Beta-adrenergic agonist protects retinal pigment epithelium against hydroxycholoroquine toxicity cAMP-PKA signal pathway.

AIM

To test our hypothesis that activation of protein kinase A (PKA) signal pathway by β-adrenergic agonist plays an important role in the protecting of cultured retinal pigment epithelial (RPE) cells against the hydroxychloroquine (HCQ) toxicity.

METHODS

Cultured human RPE cells were treated with 1) HCQ, 2) HCQ with salbutamol (a β2-adrenergic receptor agonist), and 3) HCQ with salbutamol and a PKA inhibitor, and compared these to 4) untreated cells (controls). After treated for 24h, cell vacuolation, cells viability, PKA and PKA kinase activity levels were determined by the measurement of the size of vacuoles using Image J software, the cell counting with a dye-exclusion testing, Western blot and PKA kinase detection, respectively.

RESULTS

Cell vacuolation and cell death of cultured RPE cells were significantly increased by the treatment of HCQ. Salbutamol significantly elevated PKA and PKA activity levels and this was associated with the inhibition of the vacuolation and cell death.

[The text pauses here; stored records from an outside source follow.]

Lemma base64_chars bs :
  Forall byte_ok bs → Forall (λ c, is_ascii c = true ∧ is_whitespace c = false ∧ 33 ≤ c ≤ 126) (base64url_no_pad bs).
Proof.
  assert (H0 : byte_ok 0) by (unfold byte_ok; lia).
  induction bs as [|a|a b|a b c l IH] using chunks_ind; intros Hbs; cbn [base64url_no_pad]; [constructor|..];
    repeat (apply Forall_cons in Hbs as [? Hbs]).
  - destruct (sextets a 0 0) as (-> & -> & _); [done..|]. unfold byte_ok in *.
    repeat constructor; apply table_char; Z.to_euclidean_division_equations; lia.
  - destruct (sextets a b 0) as (-> & -> & -> & _); [done..|]. unfold byte_ok in *.
    repeat constructor; apply table_char; Z.to_euclidean_division_equations; lia.
  - destruct (sextets a b c) as (-> & -> & -> & ->); [done..|].
    apply Forall_app. split; [|by apply IH]. unfold byte_ok in *.
    repeat constructor; apply table_char; Z.to_euclidean_division_equations; lia.
Qed.

Lemma base64_inj bs : ∀ cs,
  length bs = length cs → Forall byte_ok bs → Forall byte_ok cs → base64url_no_pad bs = base64url_no_pad cs → bs = cs.
Proof.
  assert (H0 : byte_ok 0) by (unfold byte_ok; lia).
  induction bs as [|a|a b|a b c l IH] using chunks_ind; intros cs Hl Hb Hc;
    destruct cs as [|a' [|b' [|c' cs]]]; try discriminate Hl; cbn [base64url_no_pad]; try done;
    repeat (apply Forall_cons in Hb as [? Hb]); repeat (apply Forall_cons in Hc as [? Hc]).
  - destruct (sextets a 0 0) as (-> & -> & _); [done..|]. destruct (sextets a' 0 0) as (-> & -> & _); [done..|].
    intros [= E0 E1]. destruct (sextets_eq a 0 0 a' 0 0) as (S0 & _ & _); [done..|]. by destruct (S0 E0 E1) as [-> _].
  - destruct (sextets a b 0) as (-> & -> & -> & _); [done..|]. destruct (sextets a' b' 0) as (-> & -> & -> & _); [done..|].
    intros [= E0 E1 E2]. destruct (sextets_eq a b 0 a' b' 0) as (S0 & S1 & _); [done..|].
    destruct (S0 E0 E1) as [-> Hb1]. by destruct (S1 Hb1 E2) as [-> _].
  - destruct (sextets a b c) as (-> & -> & -> & ->); [done..|]. destruct (sextets a' b' c') as (-> & -> & -> & ->); [done..|].
    cbn [app]. intros [= E0 E1 E2 E3 Er]. destruct (sextets_eq a b c a' b' c') as (S0 & S1 & S2); [done..|].
    destruct (S0 E0 E1) as [-> Hb1]. destruct (S1 Hb1 E2) as [-> Hb2]. rewrite (S2 Hb2 E3).
    do 3 f_equal. apply IH; try done. simpl in Hl. lia.
Qed.

Lemma length_base64 bs : length (base64url_no_pad bs) = ((length bs * 4 + 2) / 3)%nat.
Proof.
  induction bs as [|a|a b|a b c l IH] using chunks_ind; [done..|]. cbn [base64url_no_pad]. rewrite length_app, IH.
  cbn [length]. replace (S (S (S (length l))) * 4 + 2)%nat with (length l * 4 + 2 + 4 * 3)%nat by lia.
  rewrite Nat.div_add by lia. lia.
Qed.

(** ** The vaults on disk *)

Section vaults.
Context (dir : path) (name tmp : rstring).
Abbreviation file := (dir ++ [name]).
Abbreviation part := (dir ++ [tmp]).

Lemma io_Ok {E} (wrap : io_error → E) m d d' : m d = (Ok tt, d') → io wrap m d = (Ok tt, d').
Proof. unfold io. by intros ->. Qed.

Lemma bind_twice {E A B C} (m : SE Disk E A) (k : A → SE Disk E B) (h : B → SE Disk E C) d :
  (b ← (a ← m; k a); h b) d = (a ← m; b ← k a; h b) d.
Proof. unfold mbind, SE_bind. by destruct (m d) as [[]]. Qed.

Lemma create_parent_entry d : create_parent file d = sys_create_dir_all dir d.
Proof. unfold create_parent. rewrite removelast_last. by destruct dir. Qed.

Lemma save_is_persist (own : bool) b d :
  (_ ← create_parent file;
   _ ← (_ ← sys_open part own; sys_write_all part [] b);
   _ ← set_owner_only_permissions part;
   sys_rename part file) d = persist dir name tmp b own true d.
Proof.
  unfold persist, replace_via. unfold mbind at 1, SE_bind at 1. unfold mbind at 4, SE_bind at 4.
  rewrite create_parent_entry. destruct (sys_create_dir_all dir d) as [[[]| |] d1]; [|done..]. apply bind_twice.
Qed.

Lemma fsvault_save_run b d d' :
  with_extension file (str "key.tmp") = part →
  persist dir name tmp b false true d = (Ok tt, d') → fsvault_save file b d = (Ok tt, d').
Proof. intros Ht Hp. apply io_Ok. rewrite <-Hp, <-save_is_persist. by rewrite Ht. Qed.

Lemma token_save_run token d d' :
  with_extension file (str "token.tmp") = part →
  persist dir name tmp (utf8_encode token) true true d = (Ok tt, d') → token_save file token d = (Ok tt, d').
Proof. intros Ht Hp. apply io_Ok. rewrite <-Hp, <-save_is_persist. by rewrite Ht. Qed.

Lemma path_exists_entry t : Forall plain dir → plain name → path_exists t file = bool_decide (is_Some (t !! file)).
Proof.
  intros Hd Hn. unfold path_exists. rewrite resolve_plain by (apply Forall_app; split; [done|by constructor]).
  rewrite bool_decide_false; [done|]. by destruct dir.
Qed.

Lemma read_entry t : Forall plain dir → plain name → read_file t file =
  match t !! file with Some (File b) => Ok b | Some Dir => Err IsADirectory | None => Err NotFound end.
Proof. intros Hd Hn. unfold read_file. by rewrite resolve_plain by (apply Forall_app; split; [done|by constructor]). Qed.
End vaults.

(** ** What survives a crash *)

Section survival.
Context (dir : path) (name tmp : rstring).
Abbreviation file := (dir ++ [name]).
Abbreviation part := (dir ++ [tmp]).

Lemma fsvault_load_entry t : Forall plain dir → plain name → fsvault_load t file =
  match t !! file with
  | None => Ok None
  | Some Dir => Err (CoreIo IsADirectory)
  | Some (File b) =>
    if bool_decide (length b = KEY_LEN) then Ok (Some b)
    else Err (IdentityVault (str "expected 32 bytes, found " ++ show_dec (zlen b)))
  end.
Proof.
  intros Hd Hn. unfold fsvault_load. rewrite path_exists_entry, read_entry by done.
  destruct (t !! file) as [[b|]|] eqn:Ht; cbn [negb bool_decide]; [|done|done].
  rewrite bool_decide_true by eauto. cbn [negb map_err mbind result_bind]. by destruct (bool_decide (length b = KEY_LEN)).
Qed.

Lemma fsvault_load_saved key t : Forall plain dir → plain name → length key = KEY_LEN →
  t !! file = Some (File key) → fsvault_load t file = Ok (Some key).
Proof. intros Hd Hn Hlen Ht. rewrite fsvault_load_entry, Ht by done. by rewrite bool_decide_true. Qed.

Lemma identity_loaded key generated d :
  fsvault_load (sn_fs (dk_now d)) file = Ok (Some key) → load_or_create_identity file generated d = (Ok key, d).
Proof. intros Hl. unfold load_or_create_identity, now_fs, gets, mbind, SE_bind, lift. by rewrite Hl. Qed.

(** A saved key is loaded. *)
Lemma key_saved key d :
  replaceable (sn_fs (dk_now d)) dir name tmp → with_extension file (str "key.tmp") = part → length key = KEY_LEN →
  ∃ d', fsvault_save file key d = (Ok tt, d') ∧ fsvault_load (sn_fs (dk_now d')) file = Ok (Some key).
Proof.
  intros Hr Hext Hlen. destruct (persist_run dir name tmp key false true d Hr) as (d' & l & Hrun & (t1 & _ & Hfs) & _).
  exists d'. split; [by eapply fsvault_save_run|].
  apply fsvault_load_saved; [apply (rp_dir _ _ _ _ Hr)|apply (rp_name _ _ _ _ Hr)|done|]. by rewrite Hfs, lookup_insert_eq.
Qed.

(** The identity key survives.  Saving a key where there may be an older
    one succeeds and touches no other file; whenever it is interrupted, after
    any byte, the next start loads either what was there before or the whole
    new key; afterwards every start loads the new key without writing, and
    the file is readable by its owner only.  On the way, though, the
    temporary file holds the whole key while anybody may read it. *)
Theorem identity_key_survives key d :
  let t := sn_fs (dk_now d) in
  replaceable t dir name tmp → with_extension file (str "key.tmp") = part → length key = KEY_LEN →
  ∃ d' l,
    fsvault_save file key d = (Ok tt, d') ∧ snapshots d' = l ++ snapshots d ∧
    fsvault_load (sn_fs (dk_now d')) file = Ok (Some key) ∧ file ∈ sn_private (dk_now d') ∧
    (∀ generated, load_or_create_identity file generated d' = (Ok key, d')) ∧
    Forall (λ s, elsewhere_same dir name tmp t s ∧
      (fsvault_load (sn_fs s) file = fsvault_load t file ∨ fsvault_load (sn_fs s) file = Ok (Some key))) l ∧
    (t !! part = None → ∃ s, s ∈ l ∧ sn_fs s !! part = Some (File key) ∧ part ∉ sn_private s).
Proof.
  intros t Hr Hext Hlen. pose proof (rp_dir _ _ _ _ Hr) as Hd. pose proof (rp_name _ _ _ _ Hr) as Hn.
  destruct (persist_run dir name tmp key false true d Hr)
    as (d' & l & Hrun & (t1 & _ & Hfs) & Hpriv & Hsame & Hsn & Hl & (s & Hs & Hpart & Hpr)).
  assert (Hload : fsvault_load (sn_fs (dk_now d')) file = Ok (Some key)).
  { apply fsvault_load_saved; [done..|]. by rewrite Hfs, lookup_insert_eq. }
  exists d', (dk_now d' :: l). split; [by eapply fsvault_save_run|]. split; [done|]. split; [done|].
  split; [by apply Hpriv|]. split.
  { intros generated. by apply identity_loaded. }
  split.
  - constructor; [by split; [|right]|]. eapply Forall_impl; [exact Hl|]. intros s' [Hf _ _ He]. split; [done|left].
    by rewrite !fsvault_load_entry, Hf by done.
  - intros Hnone. exists s. split; [by right|]. split; [done|]. rewrite Hpr. unfold opened_private. fold t. rewrite Hnone.
    set_solver.
Qed.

The PKA inhibitor significantly decreased the PKA levels and eliminated the protective effects of salbutamol on HCQ-treated RPE cells.

CONCLUSION

The PKA pathway plays an important role in the protective effects of β2-adrenergic agonist on the RPE cells against HCQ toxicity. These findings reveal a novel potential strategy against HCQ retinopathy by treatment with PKA activating medications.